Holding: The Court held that under the federal securities registration law, a sincerely held opinion is not an untrue material fact, but omitting material facts about the opinion's basis can make it misleading and create liability.

Real World Impact:
  • Allows suits when companies hide material facts about an opinion’s basis.
  • Bars claims merely because a sincerely held opinion later proves incorrect.
  • Sends case back to lower court to test whether omissions were material.
Topics: securities disclosures, investor lawsuits, opinion statements, registration statements, corporate disclosures

Summary

Background

A large pharmacy services company filed a registration statement to sell stock and included two statements saying it believed its contracts and rebate practices complied with federal and state law. Pension funds that bought the stock sued, arguing those opinion statements were false or misleading because later government enforcement suggested the company violated anti-kickback rules. The District Court dismissed the case; the Court of Appeals reversed. The Supreme Court agreed to decide how opinion statements in registration filings count under the federal securities law.

Reasoning

The Court separated two questions. First, it held that a sincerely held statement of opinion is not an "untrue statement of material fact" under the law simply because the opinion later proves incorrect. An opinion can be a factual misstatement only if the speaker did not actually hold the stated belief or if the opinion contains an embedded false factual claim. Second, the Court explained that an opinion can be misleading if the issuer omits material facts about the basis for that opinion and a reasonable investor would expect to know those facts.

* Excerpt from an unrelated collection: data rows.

(** The loop over the buckets, [n] left from number [i] on. *)
Fixpoint free_buckets (n i : nat) : prog unit :=
  match n with
  | O => cret tt
  | S n' =>
      (let! s := cget in
       let! j := cexpect OutOfBounds (pst_head s !! i) in
       free_values free_live_entry (jsl_values j) ;;;
       on_bucket i (fun _ => jsl_nil) ;;;
       free_buckets n' (S i))%cprog
  end.

(** The first insertion is at an index that was not initialised: [index]. *)
Definition free_policy_pst (index : nat) : prog unit :=
  (on_bucket index (fun j => if jsl_get j [] then j else jsl_ins j [] 0) ;;;
   free_buckets NUM_BUCKETS 0)%cprog.

Definition unload_free_plugins : prog unit :=
  (let! s := cget in
   free_values (fun a =>
     (let! s := cget in
      if decide (a ∈ loaded s) then cput (set_loaded (entry_points s) (loaded s ∖ {[a]}) s) else cfault UseAfterFree)%cprog)
     (jsl_values (entry_points s)) ;;;
   cmod (fun s => set_loaded jsl_nil (loaded s) s))%cprog.

Definition reset_policy (index : nat) : prog unit := (free_policy_pst index ;;; unload_free_plugins)%cprog.

(** A file of a plugin directory: whether its signature is valid, whether it
    has the four entry points, and the name of the plugin. *)
Record plugin_file : Type := mkFile { elf_ok : bool; points_ok : bool; plugin_name : list Z }.

Fixpoint load_files (ins_ok : bool) (l : list plugin_file) : prog unit :=
  match l with
  | [] => cret tt
  | f :: l' =>
      ((if elf_ok f then
          let! plugin_ent := malloc in
          (* [validate_plugin] refuses a NULL pointer *)
          if negb (plugin_ent =? NULL) && points_ok f then
            cmod (fun s => set_loaded (if ins_ok then jsl_ins (entry_points s) (plugin_name f) plugin_ent else entry_points s)
                             (loaded s ∪ {[plugin_ent]}) s)
          else cret tt
        else cret tt) ;;;
       load_files ins_ok l')%cprog
  end.

(** [dirs] has the files of each path, [None] when it cannot be opened. *)
Fixpoint load_dirs (ins_ok : bool) (dirs : list (option (list plugin_file))) : prog unit :=
  match dirs with
  | [] => cret tt
  | d :: dirs' => (load_files ins_ok (default [] d) ;;; load_dirs ins_ok dirs')%cprog
  end.
Definition read_load_plugins (ins_ok : bool) (dirs : list (option (list plugin_file))) (reload : bool) : prog unit :=
  ((if reload then unload_free_plugins else cret tt) ;;; load_dirs ins_ok dirs)%cprog.

Definition get_plugin_entry_points (name : list Z) : prog Z :=
  (let! s := cget in cret (default NULL (jsl_get (entry_points s) name)))%cprog.

(** * The table of plugins *)

#[local] Arguments scan_from : simpl never.
#[local] Arguments replicate : simpl never.
#[local] Arguments ffs : simpl never.
#[local] Arguments new_plugin : simpl never.
#[local] Arguments int_bit : simpl never.
#[local] Arguments bucket_lock : simpl never.
#[local] Arguments bucket_rdlock : simpl never.
#[local] Arguments bucket_wrlock : simpl never.
#[local] Arguments bucket_unlock : simpl never.

Lemma int_bit_spec k i : 0 <= k < 32 -> 0 <= i < 32 -> Z.testbit (int_bit k) i = (k =? i).
Proof.
  intros Hk Hi.
  assert (Hall : forallb (fun a => forallb (fun b => eqb (Z.testbit (int_bit (Z.of_nat a)) (Z.of_nat b)) (Z.of_nat a =? Z.of_nat b))
                   (seq 0 32)) (seq 0 32) = true) by (vm_compute; reflexivity).
  rewrite forallb_forall in Hall. specialize (Hall (Z.to_nat k)). rewrite forallb_forall in Hall.
  specialize (Hall ltac:(apply in_seq; lia) (Z.to_nat i) ltac:(apply in_seq; lia)).
  apply eqb_prop in Hall. by rewrite !Z2Nat.id in Hall by lia.
Qed.

(** A slot is marked free exactly when it holds no plugin; only the first 32
    of the 64 slots are ever used, and each plugin is in one of them. *)
Record table_ok (s : state) : Prop := {
  ok_lock : pt_table_lock s = 0;
  ok_len : length (pt_table s) = NUM_MAX_POLICY;
  ok_slot : forall i a, (i < 32)%nat -> pt_table s !! i = Some a -> (Z.testbit (policy_slots s) (Z.of_nat i) = true <-> a = NULL);
  ok_high : forall i a, (32 <= i)%nat -> pt_table s !! i = Some a -> a = NULL;
  ok_live : forall i a, pt_table s !! i = Some a -> a <> NULL -> is_Some (plugins s !! a);
  ok_once : forall i j a, pt_table s !! i = Some a -> pt_table s !! j = Some a -> a <> NULL -> i = j
}.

The Court stressed that the investor must plead specific omitted facts (for example, an attorney’s warning) that would make the opinion misleading when read in context.

Real world impact

Companies cannot be sued under this rule merely because an honestly held opinion turns out to be wrong. But investors can pursue claims when a registration statement with an opinion leaves out material facts about how the opinion was formed or what the issuer knew. The Court vacated the appeals court ruling and sent the case back for the lower court to test whether the complaint adequately alleged omitted facts and materiality.

Dissents or concurrances

Justices SCALIA and THOMAS agreed in part with the judgment but disagreed about how broadly omissions should be treated; Scalia favored a narrower common-law approach, and Thomas urged more caution about deciding omissions issues now.